Xu Zhanpeng, Li Jianhua, Yang Zhaopeng, Li Shiliang, Li Honglin
School of Information Science and Engineering, East China University of Science and Technology, 130 Mei Long Road, Shanghai, 200237, China.
State Key Laboratory of Bioreactor Engineering, Shanghai Key Laboratory of New Drug Design, School of Pharmacy, East China University of Science and Technology, Shanghai, 200237, China.
J Cheminform. 2022 Jul 1;14(1):41. doi: 10.1186/s13321-022-00624-5.

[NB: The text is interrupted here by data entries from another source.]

(** The error of [nearest] when the exponent is negative: half a unit of
    the last place. *)
Lemma nearest_error n d m e :
  0 < d → n ≠ 0 → nearest n d = (m, e) → e < 0 →
  - d ≤ 2 * (n * 2 ^ (- e) - m * d) ≤ d.
Proof.
  intros Hd Hn. unfold nearest.
  rewrite (proj2 (Z.eqb_neq n 0)) by done.
  intros [= <- <-] He.
  rewrite (proj2 (Z.leb_gt 0 _)) by done.
  by apply round_half_even_error.
Qed.

Lemma nearest_exponent n d m e L :
  0 < d → n ≠ 0 → nearest n d = (m, e) → 0 ≤ L → Z.abs n < d * 2 ^ L →
  e ≤ Z.max (L - 53) (-1074).
Proof.
  intros Hd Hn. unfold nearest.
  rewrite (proj2 (Z.eqb_neq n 0)) by done.
  intros [= _ <-] HL Hlt.
  pose proof (log2_ratio_lt (Z.abs n) d L ltac:(lia) Hd HL Hlt). lia.
Qed.

(** The whole microseconds that [timeval] finds for a fraction. *)
Lemma rounded_fraction_bounds fr e :
  e < 0 → Z.abs fr < 2 ^ (- e) →
  - 1000000 ≤ float_round (float_mul_1e6 (fr, e)) ≤ 1000000.
Proof.
  intros He Hfr. unfold float_mul_1e6.
  rewrite (proj2 (Z.leb_gt 0 e)) by done.
  set (D := 2 ^ (- e)) in *.
  assert (HD : 0 < D) by (apply Z.pow_pos_nonneg; lia).
  destruct (decide (fr = 0)) as [->|Hnz]; [simpl; lia|].
  destruct (nearest (fr * 1000000) D) as [m2 e2] eqn:Hnear.
  assert (He2 : e2 ≤ -33).
  { pose proof (nearest_exponent (fr * 1000000) D m2 e2 20 HD ltac:(lia) Hnear
                  ltac:(lia)) as H.
    change (2 ^ 20) with 1048576 in H. lia. }
  unfold nearest in Hnear.
  rewrite (proj2 (Z.eqb_neq _ 0)) in Hnear by lia.
  injection Hnear as Hm2 He2'. rewrite He2' in Hm2.
  rewrite (proj2 (Z.leb_gt 0 e2)) in Hm2 by lia.
  unfold float_round. rewrite (proj2 (Z.leb_gt 0 e2)) by lia.
  set (D2 := 2 ^ (- e2)) in *.
  assert (HD2 : 0 < D2) by (apply Z.pow_pos_nonneg; lia).
  assert (Hfr' : - D < fr < D) by lia.
  assert (Hlo : - 1000000 * D2 * D ≤ fr * 1000000 * D2) by nia.
  assert (Hhi : fr * 1000000 * D2 ≤ 1000000 * D2 * D) by nia.
  split.
  - apply round_half_even_ge; [done|]. rewrite <- Hm2.
    by apply round_half_even_ge.
  - apply round_half_even_le; [done|]. rewrite <- Hm2.
    by apply round_half_even_le.
Qed.

(** [timeval] always yields a count of microseconds below a second. *)
Lemma timeval_microsecond f : 0 ≤ (timeval f).2 < 1000000.
Proof.
  destruct f as [m e]. unfold timeval, modf.
  destruct (Z.leb_spec 0 e) as [He|He].
  - simpl. lia.
  - assert (HD : 0 < 2 ^ (- e)) by (apply Z.pow_pos_nonneg; lia).
    pose proof (Z.rem_bound_abs m (2 ^ (- e)) ltac:(lia)) as Hrem.
    rewrite (Z.abs_eq (2 ^ (- e))) in Hrem by lia.
    pose proof (rounded_fraction_bounds (Z.rem m (2 ^ (- e))) e He Hrem) as Hk.
    generalize dependent (float_round (float_mul_1e6 (Z.rem m (2 ^ (- e)), e))).
    intros k Hk.
    destruct (Z.leb_spec 1000000 k); [simpl; lia|].
    destruct (Z.ltb_spec k 0); simpl; lia.
Qed.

Optical chemical structure recognition from scientific publications is essential for rediscovering a chemical structure. It is an extremely challenging problem, and current rule-based and deep-learning methods cannot achieve satisfactory recognition rates. Herein, we propose SwinOCSR, an end-to-end model based on a Swin Transformer. This model uses the Swin Transformer as the backbone to extract image features and introduces Transformer models to convert chemical information from publications into DeepSMILES. A novel chemical structure dataset was constructed to train and verify our method. Our proposed Swin Transformer-based model was extensively tested against the backbone of existing publicly available deep learning methods. The experimental results show that our model significantly outperforms the compared methods, demonstrating the model's effectiveness. Moreover, we used a focal loss to address the token imbalance problem in the text representation of the chemical structure diagram, and our model achieved an accuracy of 98.58%.
从科学出版物中进行光学化学结构识别对于重新发现化学结构至关重要。这是一个极具挑战性的问题,当前基于规则和深度学习的方法都无法实现令人满意的识别率。在此,我们提出了SwinOCSR,一种基于Swin Transformer的端到端模型。该模型以Swin Transformer作为主干来提取图像特征,并引入Transformer模型将出版物中的化学信息转换为DeepSMILES。构建了一个新颖的化学结构数据集来训练和验证我们的方法。我们提出的基于Swin Transformer的模型针对现有公开可用深度学习方法的主干进行了广泛测试。实验结果表明,我们的模型显著优于比较方法,证明了该模型的有效性。此外,我们使用焦点损失来解决化学结构图文本表示中的令牌不平衡问题,我们的模型实现了98.58%的准确率。